● **Entries shown**
Definition parse_report : SP Action :=
  verb ← srl_expect KReport "report";
  open ← srl_expect KLParen "(";
  ranges ← split_paren_args (st_end open);
  match ranges with
  | [a; b; c] =>
      code ← feel_parse a;
      path ← feel_parse b;
      message ← feel_parse c;
      _ ← srl_expect KSemicolon ";";
      mret (Report code path message (a, b, c))
  | _ => bad_arity "report" "3 arguments (code, path, message)" (length ranges) (st_start verb)
  end.

Definition parse_set : SP Action :=
  verb ← srl_expect KSet "set";
  open ← srl_expect KLParen "(";
  ranges ← split_paren_args (st_end open);
  match ranges with
  | [a; b] =>
      target ← ident_in_range a;
      expr ← feel_parse b;
      _ ← srl_expect KSemicolon ";";
      mret (SetTo target expr b)
  | _ => bad_arity "set" "2 arguments (target, expr)" (length ranges) (st_start verb)
  end.

(** The loops read a token in every round: the tokens left are fuel enough. *)
Fixpoint parse_actions (fuel : nat) (actions : list Action) : SP (list Action) :=
  match fuel with
  | O => sp_lift (Err OutOfFuel)
  | S fuel =>
      t ← sp_peek;
      match st_kind t with
      | KEnd => _ ← sp_advance; mret actions
      | KEof => sp_fail (srl_at SRL_SYNTAX_ERROR "missing 'end' — a rule's `then` block must be closed by `end`" (st_start t)
                  positions)
      | KReport => a ← parse_report; parse_actions fuel (actions ++ [a])
      | KSet => a ← parse_set; parse_actions fuel (actions ++ [a])
      | KInsert | KRetract =>
          sp_fail (with_construct (srl_at SRL_RESERVED_VERB "insert/retract are reserved for a stateful rules engine and are not available in .srl"
            (st_start t) positions) (st_text t))
      | _ =>
          sp_fail (with_construct (srl_at SRL_UNKNOWN_VERB ("unknown action verb '" +:+ st_text t +:+
            "' — only `report` and `set` are available in .srl") (st_start t) positions) (st_text t))
      end
  end.

Fixpoint parse_attributes (fuel : nat) (salience : Z) (group : option string) : SP (Z * option string) :=
  match fuel with
  | O => sp_lift (Err OutOfFuel)
  | S fuel =>
      t ← sp_peek;
      match st_kind t with
      | KSalience => _ ← sp_advance; n ← parse_signed_int; parse_attributes fuel n group
      | KActivationGroup =>
          _ ← sp_advance; g ← expect_string "an activation-group name"; parse_attributes fuel salience (Some g)
      | _ => mret (salience, group)
      end
  end.

Definition sp_loop {A} (f : nat → SP A) : SP A := λ ts, f (S (length ts)) ts.

Definition parse_rule (decl_index : nat) : SP Rule :=
  _ ← srl_expect KRule "rule";
  name ← expect_string "a rule name";
  '(salience, group) ← sp_loop (λ n, parse_attributes n 0 None);
  when_tok ← srl_expect KWhen "when";
  cond_end ← find_section_then;
  condition ← feel_parse (st_end when_tok, cond_end);
  _ ← srl_expect KThen "then";
  actions ← sp_loop (λ n, parse_actions n []);
  mret (mk_rule name salience group condition (st_end when_tok, cond_end) actions decl_index).

Fixpoint parse_ruleset_loop (fuel : nat) (acc : list Rule) : SP Ruleset :=
  match fuel with
  | O => sp_lift (Err OutOfFuel)
  | S fuel =>
      t ← sp_peek;
      if of_kind KEof t then mret (mk_ruleset acc)
      else r ← parse_rule (length acc); parse_ruleset_loop fuel (acc ++ [r])
  end.
End Parser.

Definition SRL_URI : string := "srl:inline".

(** [parse]: the tokens of the source, and the ruleset they spell. *)
Definition srl_parse `{UnicodeTables, BigDecimalText, TimeCrate, TimeParse} (src : string) : sres Ruleset :=
  let positions := positions_new src SRL_URI in
  '(tokens, masked) ← srl_tokenize positions;
  '(ruleset, _) ← sp_loop (λ n, parse_ruleset_loop positions masked tokens n []) tokens;
  Ok ruleset.

(** ** Tokens in order *)

(** Every token lies after [lo] and before the next one; the last one, and only it, is the end
    of the source, at [hi]. *)
Fixpoint stream (hi lo : Z) (ts : list SrlToken) : Prop :=
  match ts with
  | [] => False
  | t :: r =>
      lo <= st_start t ∧ st_start t <= st_end t ∧ st_end t <= hi ∧
      match r with [] => st_kind t = KEof | _ => st_kind t ≠ KEof ∧ stream hi (st_end t) r end
  end.

Lemma stream_mono hi lo lo' ts : stream hi lo ts → lo' <= lo → stream hi lo' ts.
Proof. destruct ts; simpl; [done|]. intros (? & ? & ? & ?) ?. repeat split; try done; lia. Qed.

Lemma stream_cons hi lo t r : stream hi lo (t :: r) → st_kind t ≠ KEof → stream hi (st_end t) r.
Proof. intros (_ & _ & _ & Hr) Hk. destruct r; [done|]. by destruct Hr. Qed.

Lemma stream_head hi lo t r : stream hi lo (t :: r) → lo <= st_start t ∧ st_start t <= st_end t ∧ st_end t <= hi.
Proof. intros (? & ? & ? & _). done. Qed.
(** ** Errors *)

Definition DMN_FILE_PARSE_ERROR : string := "SUTRA.VALIDATE.DMN.FILE_PARSE_ERROR".
Definition DMN_UNIQUE_VIOLATION : string := "SUTRA.VALIDATE.DMN.UNIQUE_VIOLATION".
Definition DMN_RULESET_FAILED : string := "SUTRA.VALIDATE.DMN.RULESET_FAILED".
Definition DMN_ANY_HIT_POLICY_AMBIGUOUS : string := "SUTRA.VALIDATE.DMN.ANY_HIT_POLICY_AMBIGUOUS".
Definition DMN_PRIORITY_MISSING_OUTPUT_VALUES : string := "SUTRA.VALIDATE.DMN.PRIORITY_MISSING_OUTPUT_VALUES".
Definition DMN_OUTPUT_ORDER_MISSING_OUTPUT_VALUES : string := "SUTRA.VALIDATE.DMN.OUTPUT_ORDER_MISSING_OUTPUT_VALUES".

Record DmnError : Type := mk_dmn_error { de_code : string; de_message : string }.

(** [DmnError::parse]. *)
Definition dmn_parse_error (message : string) : DmnError := mk_dmn_error DMN_FILE_PARSE_ERROR message.

(** ** The tree of an XML document *)

Record XmlAttr : Type := mk_attr { xa_ns : option string; xa_local : string; xa_value : string }.

Inductive XmlElement : Type :=
| mk_element (ns : option string) (local : string) (attrs : list XmlAttr) (children : list XmlElement) (text : string).

Definition el_ns (e : XmlElement) : option string := let 'mk_element ns _ _ _ _ := e in ns.
Definition el_local (e : XmlElement) : string := let 'mk_element _ local _ _ _ := e in local.
Definition el_attrs (e : XmlElement) : list XmlAttr := let 'mk_element _ _ attrs _ _ := e in attrs.
Definition el_children (e : XmlElement) : list XmlElement := let 'mk_element _ _ _ children _ := e in children.
Definition el_text (e : XmlElement) : string := let 'mk_element _ _ _ _ text := e in text.

Definition opt_eqb (a b : option string) : bool :=
  match a, b with Some x, Some y => String.eqb x y | None, None => true | _, _ => false end.

Definition attr (e : XmlElement) (ns : option string) (local : string) : option string :=
  xa_value <$> List.find (λ a, opt_eqb (xa_ns a) ns && String.eqb (xa_local a) local) (el_attrs e).

Definition child (e : XmlElement) (local : string) : option XmlElement :=
  List.find (λ c, String.eqb (el_local c) local) (el_children e).

Definition child_ns (e : XmlElement) (ns local : string) : option XmlElement :=
  List.find (λ c, opt_eqb (el_ns c) (Some ns) && String.eqb (el_local c) local) (el_children e).

Definition children_named (e : XmlElement) (local : string) : list XmlElement :=
  List.filter (λ c, String.eqb (el_local c) local) (el_children e).

Fixpoint descendants_named (local : string) (e : XmlElement) : list XmlElement :=
  let 'mk_element _ _ _ children _ := e in
  concat (map (λ c, (if String.eqb (el_local c) local then [c] else []) ++ descendants_named local c) children).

● **About this task**
If a line in the material above contains "length", show that line.

● **Task solution**
  | _ => bad_arity "report" "3 arguments (code, path, message)" (length ranges) (st_start verb)
  | _ => bad_arity "set" "2 arguments (target, expr)" (length ranges) (st_start verb)
Definition sp_loop {A} (f : nat → SP A) : SP A := λ ts, f (S (length ts)) ts.
      else r ← parse_rule (length acc); parse_ruleset_loop fuel (acc ++ [r])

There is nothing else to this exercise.